Our economic future must now be about doing significantly more work with high-potential firms and combining intellectual and financial resources at a significantly more ambitious scale.
This blog post is part of the series “Closing the Racial Gaps: Together We Can”, which highlights efforts across the United States that show promise for closing racial opportunity gaps and creating a more equitable future.
For the past 12 years, JumpStart’s efforts have focused on the intersection of capitalism and how government and philanthropy can partner with new types of non-profits to advance economic growth. JumpStart was created via a robust public-private and philanthropic partnership, so we’ve seen first-hand how these different worlds—with common goals but different traditional perspectives—can come together to solve fundamental economic challenges.

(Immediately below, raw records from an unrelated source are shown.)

Lemma finaliseHeaders_keeps (p : bytes) (n : Z) (h : Session) :
  n < 2 ^ 64 -> inv p n h -> (continuationStreamId_ h = 0 -> zero) ->
  keeps finaliseHeaders h (inv p n) (fun _ _ => True).
Proof.
  intros Hn (Hok & Hp & Hs) Hzero. unfold finaliseHeaders. apply keeps_get, keeps_modify.
  pose proof (ok_block _ Hok) as Hfresh. pose proof (size_nonneg (headerBlockBuf_ h)).
  set (h1 := set_block 0 _ _ h).
  assert (H1 : session_ok h1) by (apply session_ok_block; [done | by left]).
  apply (keeps_bind _ _ _ _ (fun dh h' => session_ok h' /\ pending (reader_ h') = p /\
    (dh <> None -> fresh (continuationStreamId_ h) h' /\ continuationStreamId_ h' = 0))).
  - apply keeps_try.
    + unfold keeps, mbind, on_decoder.
      pose proof (decode_ends (headerBlockBuf_ h) (decoder_ h1) ltac:(lia)) as Hd.
      assert (Hi1 : forall t, inv p n (set_decoder t h1)).
      { intros t. eapply (inv_untouched _ _ h1); [by repeat split | by split]. }
      destruct (decode _ _) as [[dh | | |] t]; cbn [fst snd] in *; split; try apply Hi1; split; try done.
      intros a [= <-]. destruct (Hi1 t) as (? & ? & _). split; [done |]. split; [done |]. by intros _.
    + intros e h2 Hi2. pose proof Hi2 as (? & ? & _). apply keeps_ret; [done |]. by split; [| split].
  - intros [dh |] h2 Hi2 (H2 & Hp2 & Hf2); [| by apply quiet_keeps; [apply quiet_goAway |]].
    destruct (Hf2 ltac:(done)) as (Hf & Hc2). apply keeps_modify.
    assert (Hi3 : inv p n (set_block (continuationStreamId_ h2) (headersOnly_ h2) [] h2)).
    { split; [apply session_ok_block; [done | by left] | split; [done |]].
      cbn [headerBlockBuf_ set_block]. rewrite size_nil. lia. }
    destruct (existsb _ _); [by apply quiet_keeps; [apply quiet_rst |] |].
    destruct (_ || _); [by apply quiet_keeps; [apply quiet_rst |] |].
    apply keeps_modify. unfold modify, keeps. cbn [fst snd]. split; [| done].
    split; [| by destruct Hi3 as (_ & ? & ?)]. by apply session_ok_dispatch; [destruct Hi3 | | | |].
Qed.

Lemma take_drop_size {A : Type} (a b : nat) (l : list A) : size (take a (drop b l)) <= size l.
Proof. unfold size. rewrite length_take, length_drop. lia. Qed.

Lemma handleHeaders_keeps (f : Frame) (p : bytes) (n : Z) (h : Session) :
  n + size (f_payload f) < 2 ^ 64 -> 0 <= n -> inv p n h ->
  keeps (handleHeaders f) h (inv p (n + size (f_payload f))) (fun _ _ => True).
Proof.
  intros Hn Hn0 Hi. pose proof (size_nonneg (f_payload f)).
  apply (inv_more p n (n + size (f_payload f))) in Hi; [| lia].
  set (m := n + size (f_payload f)) in *. unfold handleHeaders. apply keeps_get.
  destruct (Z.eqb_spec (f_streamId f) 0); [by apply quiet_keeps; [apply quiet_goAway |] |].
  destruct (Z.eqb_spec (f_streamId f mod 2) 0); [by apply quiet_keeps; [apply quiet_goAway |] |].
  destruct (_ && _) eqn:Hclosed; [by apply quiet_keeps; [apply quiet_goAway |] |].
  destruct (bool_decide (is_Some _)) eqn:Hopen; [by apply quiet_keeps; [apply quiet_rst |] |].
  apply bool_decide_eq_false, eq_None_not_Some in Hopen.
  rewrite bool_decide_eq_true_2, andb_true_r in Hclosed by done. apply Z.leb_gt in Hclosed.
  apply keeps_modify. rewrite Z.max_r by lia. destruct Hi as (Hok & Hp & Hs).
  set (h1 := set_last (f_streamId f) h).
  assert (Hfresh : fresh (f_streamId f) h1).
  { right. split; [pose proof (Z.mod_pos_bound (f_streamId f) 2); lia |]. split; [by cbn |].
    eapply Forall_impl; [apply (ok_odd _ Hok) |]. cbn. intros; lia. }
  assert (Hi1 : inv p m h1).
  { split; [| by split]. destruct Hok as [A1 A2 A3 Az A4 A5]. split; [done | | | done | done | done].
    - eapply Forall_impl; [exact A2 |]. cbn. intros; lia.
    - destruct A3 as [A3 | (A3 & A3' & A3'')]; [by left | right]. split; [done |]. split; [cbn; lia | done]. }
  clearbody h1. clear dependent h. rename h1 into h.
  apply (keeps_bind _ _ _ _ (fun _ h' => h' = h)).
  { destruct (has _ _); [| by apply keeps_ret]. apply keeps_octet; [done |]. intros b. by apply keeps_ret. }
  intros [padLen offset] h' _ ->.
  apply (keeps_bind _ _ _ _ (fun r h' => r <> None -> h' = h)).
  { destruct (has _ _); [| by apply keeps_ret]. do 4 (apply keeps_octet; [done |]; intros ?).
    destruct (_ =? f_streamId f); [| by apply keeps_ret].
    apply quiet_bind_keeps; [apply quiet_rst | done |]. intros _ h' Hi'. by apply keeps_ret. }
  intros [off |] h' Hi' Hh'; [| by apply keeps_ret]. rewrite (Hh' ltac:(done)). clear h' Hi' Hh'.
  destruct (_ <? _); [by apply quiet_keeps; [apply quiet_goAway |] |].
  apply keeps_modify.
  assert (Hi2 : forall only a b,
    inv p m (set_block (f_streamId f) only (take a (drop b (f_payload f))) h)).
  { intros only a b. destruct Hi1 as (A & B & _). split; [by apply session_ok_block |]. split; [done |].
    cbn [headerBlockBuf_ set_block]. pose proof (take_drop_size a b (f_payload f)). lia. }
  destruct (has _ _); [| by apply keeps_ret]. apply finaliseHeaders_keeps; [done | done |]. by intros ?.
Qed.

Lemma handleContinuation_keeps (f : Frame) (p : bytes) (n : Z) (h : Session) :
  n + size (f_payload f) < 2 ^ 64 -> inv p n h -> (f_streamId f = 0 -> zero) ->
  keeps (handleContinuation f) h (inv p (n + size (f_payload f))) (fun _ _ => True).
Proof.
  intros Hn Hi Hzero. pose proof (size_nonneg (f_payload f)). unfold handleContinuation. apply keeps_get.
  destruct (bool_decide _) eqn:Hsame; [apply quiet_keeps; [apply quiet_goAway | eapply inv_more; [| done]; lia] |].
  apply keeps_modify. destruct Hi as (Hok & Hp & Hs).
  assert (Hi2 : inv p (n + size (f_payload f))
    (set_block (continuationStreamId_ h) (headersOnly_ h) (headerBlockBuf_ h ++ f_payload f) h)).
  { split; [by destruct Hok; split |]. split; [done |]. cbn [headerBlockBuf_ set_block]. rewrite size_app. lia. }
  apply bool_decide_eq_false, dec_stable in Hsame.
  destruct (has _ _); [| by apply keeps_ret]. apply finaliseHeaders_keeps; [done | done |]. cbn. intros H0. apply Hzero. congruence.
Qed.

Lemma inv_update (sid : Z) (st st' : Http2Stream) (p : bytes) (n : Z) (h : Session) :
  streams_ h !! sid = Some st -> (Forall (fun c => c <> []) (received st) -> Forall (fun c => c <> []) (received st')) ->
  inv p n h -> inv p n (set_streams (<[sid := st']> (streams_ h)) h).
Proof.
  intros Hst Hch ([A1 A2 A3 Az A4 A5] & Hrest). split; [| exact Hrest]. split; [done .. | |].
  - intros sid' Hs. cbn in Hs. destruct (decide (sid' = sid)) as [-> | Hne]; [by apply A4; eexists |].
    rewrite lookup_insert_ne in Hs by done. by apply A4.
  - intros sid' st0. cbn. destruct (decide (sid' = sid)) as [-> | Hne].
    + rewrite lookup_insert_eq. intros [= <-]. by eapply Hch, A5.
    + rewrite lookup_insert_ne by done. apply A5.
Qed.

Lemma handleData_keeps (f : Frame) (p : bytes) (n : Z) (h : Session) :
  inv p n h -> keeps (handleData f) h (inv p n) (fun _ _ => True).
Proof.
  intros Hi. unfold handleData. apply keeps_get.
  destruct (_ =? 0); [by apply quiet_keeps; [apply quiet_goAway |] |].
  destruct (streams_ h !! f_streamId f) as [st |] eqn:Hst.
  2: { destruct (_ <=? _); apply quiet_keeps; [apply quiet_rst | done | apply quiet_goAway | done]. }
  apply (keeps_bind _ _ _ _ (fun r h' => h' = h /\ 0 <= fst r /\ 0 <= snd r)).
  { destruct (has _ _); [| by apply keeps_ret]. apply keeps_octet_bound; [done |]. intros b Hb. by apply keeps_ret. }
  intros [padLen offset] h' _ (-> & Hpad & Hoff). cbn [fst snd] in *.
  destruct (_ <? _); [by apply quiet_keeps; [apply quiet_goAway |] |].
  apply (keeps_bind _ _ _ _ (fun _ _ => True)).
  - destruct (Z.ltb_spec 0 (size (f_payload f) - offset - padLen)) as [Hlen |]; [| by apply keeps_ret]. destruct (negb (open_ st)).
    + apply quiet_bind_keeps; [apply quiet_rst | done |]. intros _ h' Hi'. by apply keeps_ret.
    + apply keeps_modify. apply quiet_bind_keeps; [apply quiet_wait | eapply inv_update; [done | | done] |].
      { cbn [received]. intros Hch. apply Forall_app. split; [done |]. repeat constructor. intros Hnil.
        apply (f_equal length) in Hnil. unfold size in *. rewrite length_take, length_drop in Hnil. simpl in Hnil. lia. }
      intros _ h1 Hi1. do 2 (apply quiet_bind_keeps; [apply quiet_write | done |]; intros _ ? ?).
      by apply keeps_ret.
  - intros go h1 Hi1 _. destruct (go && _); [| by apply keeps_ret]. apply keeps_get.
    destruct (streams_ h1 !! f_streamId f) as [st1 |] eqn:Hst1; [| by split].
    split; [by eapply inv_update; [done | |] | done].
Qed.

Lemma settingsLoop_keeps (fuel : nat) (f : Frame) (i : Z) (p : bytes) (n : Z) (h : Session) :
  size (f_payload f) - i <= Z.of_nat fuel -> inv p n h ->
  keeps (settingsLoop fuel f i) h (inv p n) (fun _ _ => True).
Proof.
  revert i h. induction fuel as [| fuel IH]; intros i h Hf Hi; cbn [settingsLoop];
    (destruct (Z.ltb_spec i (size (f_payload f))); [| by apply keeps_ret]); [lia |].
  do 6 (apply keeps_octet; [done |]; intros ?).
  destruct (settingError _ _).
  - apply quiet_bind_keeps; [apply quiet_goAway | done |]. intros _ h1 Hi1. by apply keeps_ret.
  - apply (keeps_bind _ _ _ _ (fun _ _ => True)).
    + destruct (_ =? 5); [| by apply keeps_ret]. split; [| done]. eapply inv_untouched; [| exact Hi]. by repeat split.
    + intros _ h1 Hi1 _. apply IH; [lia | done].
Qed.

Lemma handleSettings_keeps (f : Frame) (p : bytes) (n : Z) (h : Session) :
  inv p n h -> keeps (handleSettings f) h (inv p n) (fun _ _ => True).
Proof.
  intros Hi. unfold handleSettings.
  destruct (negb _); [by apply quiet_keeps; [apply quiet_goAway |] |].
  destruct (has _ _); [destruct (negb _); [by apply quiet_keeps; [apply quiet_goAway |] | by apply keeps_ret] |].
  destruct (negb _); [by apply quiet_keeps; [apply quiet_goAway |] |].
  eapply keeps_bind; [apply settingsLoop_keeps; [unfold size; lia | done] |].
  intros ok h1 Hi1 _. destruct ok; [by apply quiet_keeps; [apply quiet_ack |] | by apply keeps_ret].
Qed.

Lemma handlePing_keeps (f : Frame) (p : bytes) (n : Z) (h : Session) :
  inv p n h -> keeps (handlePing f) h (inv p n) (fun _ _ => True).
Proof.
  intros Hi. apply quiet_keeps; [| done]. unfold handlePing.
  destruct (negb _); [apply quiet_goAway |]. destruct (negb _); [apply quiet_goAway |].
  destruct (has _ _); [apply quiet_ret |]. apply quiet_bind; [apply quiet_wait |]. intros _. apply quiet_write.
Qed.

Lemma quiet_fail (code : Z) : quiet (failWith code).
Proof. apply quiet_bind; [apply quiet_goAway |]. intros _. apply quiet_ret. Qed.

Lemma payload31_keeps (f : Frame) (k : Z -> M Session bool) (p : bytes) (n : Z) (h : Session) :
  inv p n h -> (forall v, keeps (k v) h (inv p n) (fun _ _ => True)) ->
  keeps (mbind (payload31 f) k) h (inv p n) (fun _ _ => True).
Proof.
  intros Hi Hk. apply (keeps_bind _ _ _ _ (fun _ h' => h' = h)); [| by intros v h' _ ->].
  unfold payload31. do 4 (apply keeps_octet; [done |]; intros ?). by apply keeps_ret.
Qed.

At the turn of the millennium, the “venture development” model we adopted was considered by many to be a sea change in the way non-profit organizations could partner with government, philanthropy, and the private sector to be harnessed for social good. JumpStart’s original mission was to combine significant financial and intellectual capital to help startup technology entrepreneurs attract millions of dollars of private sector capital, create jobs, and help revive Northeast Ohio’s struggling economy.
Our founding model has worked, largely because it was built with a deep fundamental understanding that entrepreneurs and small businesses who have the chance to create economic opportunities require a broad set of financial and intellectual resources in order to make significant progress. Success with these firms takes a careful combination of capital combined with deep technical and practical know-how to help on a strategic and tactical level. One cannot work without the other, particularly in communities that have become disconnected from our nation’s overall trend of economic growth.
JumpStart’s founding work has helped many tech entrepreneurs grow to highly successful tech startups in Northeast Ohio. Still, economic gaps have remained—particularly in traditionally underserved and low-income communities. So, at the same time Living Cities was beginning its pivot from a strict focus on community development to a multidisciplinary focus on system transformation, a new light bulb was turning on for us as well.
If we really wanted to leverage the power of entrepreneurship to address economic inequality and help disconnected populations rise alongside the rest of the community, we couldn’t simply continue to raise the ceiling by working only with tech startups. We would have to start raising the entire building.
We know “everyday” capitalism simply is not working to reduce income inequality.
That’s why today, JumpStart is honing in and doubling down on addressing economic inequality by taking the same powerful combination of financial and intellectual capital we use to help tech startups and extending them to a more diverse spectrum of entrepreneurs and small business owners.
Like Living Cities, we do this work because we know “everyday” capitalism simply is not working to reduce income inequality with the level of focus and energy necessary to fully unlock the growth potential of many of these companies. Thus, organizations focused on supporting economic development—whether private, public, or philanthropic—must take it upon ourselves to bring even more high-quality tools and techniques to even more of these types of firms in order to unlock their full economic potential to create jobs and wealth.
The key to understanding the full value of these efforts is to understand that success in this area of focus doesn’t just improve the lives of entrepreneurs and their current employees. It also improves our economy as a whole by fostering a virtuous cycle of economic empowerment and reinvestment in firms and communities that are currently disenfranchised and underserved.
New and emerging philanthropic models that have been developed over the last two decades show great promise to impact these challenges. But an honest assessment of their impact so far suggests we have likely underestimated the amount of resources—both intellectual and monetary—needed to drive real, lasting change.
The growth in economic inequality is one of the deepest threats for the U.S. economy in the coming generation, and 25 years of work by only a handful of committed organizations and communities—no matter how well-executed—will not eradicate this problem. It will take many more years, many more players, and billions more in resources to truly turn this corner.
In the years to come, philanthropic organizations like Living Cities have a critical role to play as leaders in seeking out, supporting, and even developing and advancing new models of intervention that have the greatest opportunity to reduce economic inequality by creating new jobs for a broader set of Americans.
This work will not be easy. But our economic future—and contributions by government and philanthropy to stimulate inclusive capitalism as a whole—must now be about doing significantly more work with high-potential firms and combining intellectual and financial resources at a significantly more ambitious scale to impact economic inclusion for decades to come.